I’m a little blonde kid with an older brother and a large emotional investment in rock music. I read Rolling Stone and Kerrang, write reviews for the street presses, and heap scorn on friends who are discovering techno. Any time they try to play me electronic music, I deliver a standard joke. “It’s DJ Farquar’s new track ‘Two Drums Beating’!” I laugh smugly and often.

Fast forward to 1998, and I’m on a tram to Dixon Recycled with boxes of CDs to sell. Painstakingly pieced-together collections of REM, Husker Du, King’s X and many more great bands are about to be traded in for a completely new way of life. My hair is spiked, my nails are blue and my wrists adorned with bright sparkling bracelets. Rave is the culture, and the music is electronica – a friend and I have just discovered Warp Records. I know nothing will ever be the same.

Two years further into the future, it’s now October 2000. I am camped in a tent city demonstration in Placa Catalunya, Barcelona. My companions are Thelia, a young South African, a Brighton crusty named Fluffy Dave di Dooda,  and seventy west Africans and fifteen Pakistanis who are demanding the right to work. There are protests every few days, and I do some basic French-Spanish-English translation. I feel so at home there that, when I head down to Valencia for a weekend, I take a small bag and leave my large backpack at Catalunya.

Each morning, before we head out to find fresh cardboard to sleep on, I wander over the road to the FNAC deparment store. Thelia has found an unmarked staff bathroom that we use for rudimentary ablutions. And each morning I spend fifteen minutes on the shop headphones, listening to the Radiohead’s new album Kid A. Each song plays for two tantalising minutes, precisely, before the store computer flicks it over to the next track.

The influence of Autechre, Aphex Twin and Boards of Canada is palpable; later I will read that Thom Yorke ordered the entire Warp Records catalogue after making OK Computer. I’ve given away rock for electronica, and now it seems the biggest band in the world are doing the same thing. The warm opening chords and processed vocals of ‘Everything In Its Right Place’ sound so damn significant. I may be sleeping on the street, but I couldn’t be happier: for me, at least, the world is as it should be.

I know there is no point buying the album – I am still carrying around an old walkman with a handful of dubbed cassettes – and in all but one case I come to accept the abrupt ending midway through each song.

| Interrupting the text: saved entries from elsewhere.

(** C39: loading terminates, and a document is accepted exactly when no entry of its lists and maps
    is null, every endpoint (source, target, node and the state store) names a registered engine,
    has that engine's block and no other key, which the engine's parser reads and whose
    connection is valid, and the configuration with its defaults is right: names unique over syncs
    and clusters,
    every reference defined and within one engine, positive limits, no sequence syncing onto
    a cluster member, clusters of at least two members with distinct node ids, and no
    replication cycle among the databases of the one-way syncs. The result is the document with
    its defaults and connections. A null sync, node or cluster makes it panic, and only null
    entries do. A cycle that is reported is a closed walk of replications. *)
Theorem Load_exact (order : string → gset string → list string) (nodes : gset string → list string)
    (engineParsers : gmap string (Node → string + EngineConn)) (doc : Document) :
  (∀ n X, order n X ≡ₚ elements X) → (∀ X, nodes X ≡ₚ elements X) →
  ∃ r, Load order nodes engineParsers doc = Some r ∧
    (∀ c, r = Accepted c ↔ loads engineParsers doc c ∧ config_ok c) ∧
    (null_default doc → r = Panics) ∧ (r = Panics → has_null doc) ∧
    ∀ c, loads engineParsers doc c →
      ∃ rd, detectSyncCycles order nodes c = Some rd ∧
        ∀ e, rd = Some e → ∃ cycle, e = ReplicationCycle cycle ∧ closed_walk (replicates c) cycle.
Proof.
  intros Ho Hn.
  assert (∀ c, loads engineParsers doc c → ∃ rd, detectSyncCycles order nodes c = Some rd ∧
    ∀ e, rd = Some e → ∃ cycle, e = ReplicationCycle cycle ∧ closed_walk (replicates c) cycle) as Hcyc.
  { intros c _. destruct (detectSyncCycles_spec order nodes c Ho Hn) as (rd & ? & _ & ?). by exists rd. }
  unfold Load. destruct (applyDefaults doc) as [d|] eqn:Ed.
  2: { apply applyDefaults_None in Ed. exists Panics. split_and!; [done| |done|by left|done]. intros c. split; [done|].
       intros [[_ _ _ _ _ _ L7 (ss & L8 & _) (cs & L9 & _)] _]. exfalso. destruct Ed as [Hs|[Hc|(name & Hnd)]].
       - rewrite L8 in Hs. by apply list_elem_of_fmap in Hs as (? & [=] & _).
       - rewrite L9 in Hc. by apply list_elem_of_fmap in Hc as (? & [=] & _).
       - specialize (L7 name). by rewrite map_lookup_imap, Hnd in L7. }
  assert (¬ null_default doc) as Hnn by (rewrite <-applyDefaults_None; congruence).
  pose proof (λ c, resolveEngines_spec engineParsers doc d c Ed) as Hspec.
  pose proof (resolveEngines_panics engineParsers doc d Ed) as Hpan.
  destruct (resolveEngines engineParsers d) as [|e|c] eqn:Er.
  - exists Panics. split_and!; [done| |done|by intros _; apply Hpan|done]. intros c. rewrite <-Hspec. naive_solver.
  - exists (Refused e). split_and!; [done| |done|done|done]. intros c. rewrite <-Hspec. naive_solver.
  - destruct (Validate_spec order nodes c Ho Hn) as (r & -> & Hr).
    exists (match r with Some e => Refused e | None => Accepted c end).
    split; [by destruct r|]. split_and!; [|done|by destruct r|done].
    intros c'. rewrite <-Hspec. destruct r as [e|].
    + split; [done|]. intros [[= <-] Hok]. by apply Hr in Hok.
    + split; [intros [= <-]; split; [done|by apply Hr]|]. by intros [[= <-] _].
Qed.

(** Retention cannot be left unbounded by age. The documented value 0 of [max_age] is
    replaced by a day before anything reads it, in every sync and every cluster. *)
Theorem max_age_zero_is_a_day (doc : Document) (d : Draft) :
  applyDefaults doc = Some d →
  (∀ s, s ∈ cf_Syncs d → tn_MaxAge (sy_Tuning s) ≠ 0%Z) ∧
  (∀ s, Some s ∈ cf_Syncs doc → tn_MaxAge (sy_Tuning s) = 0%Z →
     tn_MaxAge (sy_Tuning (sync_defaults s)) = (24 * 3600 * second)%Z) ∧
  (∀ cl, cl ∈ cf_Clusters d → tn_MaxAge (cl_Tuning cl) ≠ 0%Z).
Proof.
  assert (∀ t, tn_MaxAge (applyTuningDefaults t) ≠ 0%Z) as Ht.
  { intros t. unfold applyTuningDefaults, or_default. simpl. by case_decide. }
  unfold applyDefaults. destruct (mapM id (cf_Syncs doc)) as [ss|]; [|done]. cbn [mbind option_bind].
  destruct (present (cf_Nodes doc)) as [ns|]; [|done]. cbn [mbind option_bind].
  destruct (mapM id (cf_Clusters doc)) as [cs|]; [|done]. intros [= <-]. split_and!.
  - intros s (s' & -> & _)%list_elem_of_fmap. apply Ht.
  - intros s _ H0. simpl. unfold or_default. by rewrite decide_True.
  - intros cl (cl' & -> & _)%list_elem_of_fmap. apply Ht.
Qed.

(** ** A sample document: a ring of two one-way syncs *)

Definition sample_conn (host : string) : EngineConn := mkEngineConn (λ _ _, None) (mkConn host 5432 "app").

Definition sample_parser (n : Node) : string + EngineConn :=
  match n with Scalar v _ _ => inr (sample_conn (Text.untxt v)) | _ => inl "not a host" end.

Definition sample_endpoint (host : string) : Endpoint :=
  mkEndpoint "postgres" "" {["postgres" := Scalar (Text.txt host) true []]} None.

Definition sample_sync (name source target : string) : Sync :=
  mkSync name source [target] ["public.*"] [] (mkTuning 0 0 0 0 0 0 0) None None.

Definition sample_store : Endpoint := sample_endpoint "state".

Definition sample_doc (syncs : list (option Sync)) : Document :=
  mkConfig "" "" 0 (Some sample_store)
    (<["a" := Some (sample_endpoint "db1")]> {["b" := Some (sample_endpoint "db2")]})
    (<["a" := Some (sample_endpoint "db1")]> {["b" := Some (sample_endpoint "db2")]}) syncs ∅ [].

Definition sample_parsers : gmap string (Node → string + EngineConn) := {["postgres" := sample_parser]}.

Example sample_ring :
  Load (λ _, elements) elements sample_parsers
    (sample_doc [Some (sample_sync "there" "a" "b"); Some (sample_sync "back" "b" "a")]) =
  Some (Refused (ReplicationCycle
    ["postgres://db1:5432/app"; "postgres://db2:5432/app"; "postgres://db1:5432/app"])).
Proof. vm_compute. reflexivity. Qed.
Lemma fingerprint_shard_quiet d fuel Ks ks c n count x :
  scanning Ks ks c → (∀ K, K ∈ Ks → K = dom d) → (Ks = [] ∨ c ≠ 0%Z) → scan_steps (size (dom d)) < fuel + length Ks →
  ∃ Ks' ks', scanning Ks' (ks ++ ks') 0 ∧ Ks' ≠ [] ∧ (∀ K, K ∈ Ks' → K = dom d) ∧
    fingerprint_shard md5 formatFloat smembers fuel (λ _, inr d) scanCount sel n c count x =
    Some (inr ((count + Z.of_nat (length (batch_items d ks')))%Z, Z.lxor x (digest Z.lxor 0 md5 (batch_items d ks')))).
Proof.
  revert Ks ks c n count x. induction fuel as [|fuel IH]; intros Ks ks c n count x Hsc HK Hc Hf.
  { exfalso. destruct Hc as [->|Hc]; [simpl in Hf; lia|].
    assert (length Ks < scan_steps (size (dom d))); [|simpl in Hf; lia].
    apply (scan_ends _ Ks ks c Hsc Hc). intros K HK'. by rewrite (HK K HK'). }
  cbn [fingerprint_shard]. pose proof (scanning_next Ks ks c (dom d) scanCount Hsc Hc) as Hn.
  destruct (scan (dom d) c scanCount) as [keys cur]. simpl in Hn.
  assert (∀ K, K ∈ Ks ++ [dom d] → K = dom d) as HK' by (intros K [?|?%list_elem_of_singleton]%elem_of_app; auto).
  assert ((if decide (filter (selected sel) keys = []) then inr (0, 0)%Z
           else hashBatch md5 formatFloat smembers (inr d) (inr d) (filter (selected sel) keys)) =
          inr (digest Z.lxor 0 md5 (batch_items d keys), Z.of_nat (length (batch_items d keys)))) as ->.
  { unfold batch_items. case_decide as Hs; [by rewrite Hs|]. simpl. by rewrite (hash_loop_quiet md5 formatFloat smembers smembers_perm). }
  case_decide as Hcur.
  - subst cur. exists (Ks ++ [dom d]), keys. split_and!; [done|by destruct Ks|done|done].
  - destruct (IH (Ks ++ [dom d]) (ks ++ keys) cur (S (S (S n))) (count + Z.of_nat (length (batch_items d keys)))%Z
      (Z.lxor x (digest Z.lxor 0 md5 (batch_items d keys))) Hn HK') as (Ks' & ks' & H1 & H2 & H3 & ->);
      [by right|rewrite length_app; simpl; lia|].
    exists Ks', (keys ++ ks'). rewrite app_assoc. split_and!; [done..|].
    rewrite batch_items_app, length_app, (digest_app Z.lxor 0 md5), Z.lxor_assoc. do 3 f_equal. lia.
Qed.

Lemma fingerprint_shard_exact d fuel :
  scans_once (dom d) → scan_steps (size (dom d)) < fuel →
  fingerprint_shard md5 formatFloat smembers fuel (λ _, inr d) scanCount sel 0 0 0 0 =
  Some (inr (Z.of_nat (length (vals (content formatFloat sel d))), digest Z.lxor 0 md5 (vals (content formatFloat sel d)))).
Proof.
  intros Honce Hf. destruct (fingerprint_shard_quiet d fuel [] [] 0 0 0 0) as (Ks & ks & H1 & H2 & H3 & ->);
    [constructor|by intros K ?%not_elem_of_nil|by left|simpl; lia|].
  simpl in H1. destruct (Honce Ks ks H1 H2 H3) as [Hnd Hin].
  assert (ks ≡ₚ elements (dom d)) as Hp.
  { apply NoDup_Permutation; [done|apply NoDup_elements|]. intros k. rewrite elem_of_elements. split; [by apply Hin|].
    intros Hk. apply (scan_full Ks ks k H1 H2). by intros K ->%H3. }
  pose proof (items_content d ks Hp) as Hi. by rewrite (Permutation_length Hi), (digest_perm Z.lxor 0 md5 _ _ Hi), Z.add_0_l, Z.lxor_0_l.
Qed.
End quiet.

The exception is the eighth track, ‘Idioteque’, which always cuts out just as its booming industrial beat and intoxicating vocal line begin to shift up a gear.  I am desperate to hear the conclusion of this song. Finally, a month later and hundreds of kilometres to the west in the Basque city of Bilbao, a German girl called Eva plays me the whole album from start to glorious end. And the full version of ‘Idioteque’ is confirmed as my favourite song – the favourite song of a boy who doesn’t really listen to songs.

Let’s finish in the present: why ‘Idioteque’ today? There’s a yearning in the music that suits the litany of nostalgia I’ve just presented. It’s also the closest to out-and-out electronic dance music Radiohead ever came. In fact, it’s the only song of theirs I’ve ever heard mixed into a dancefloor set (by DJ Trip at Adelaide’s Crown & Sceptre in 2003). Remixes abound, and in 2010 a great version of ‘Everything In Its Right Place’ went down a treat on Rainbow Serpent’s Market Stage, but ‘Idioteque’ doesn’t need to be touched up. It straddles the dancefloor and the bedroom as it is – in other words, ideal electronica. Throw in a vocal line you can sing along to, and it really is the perfect modern fusion.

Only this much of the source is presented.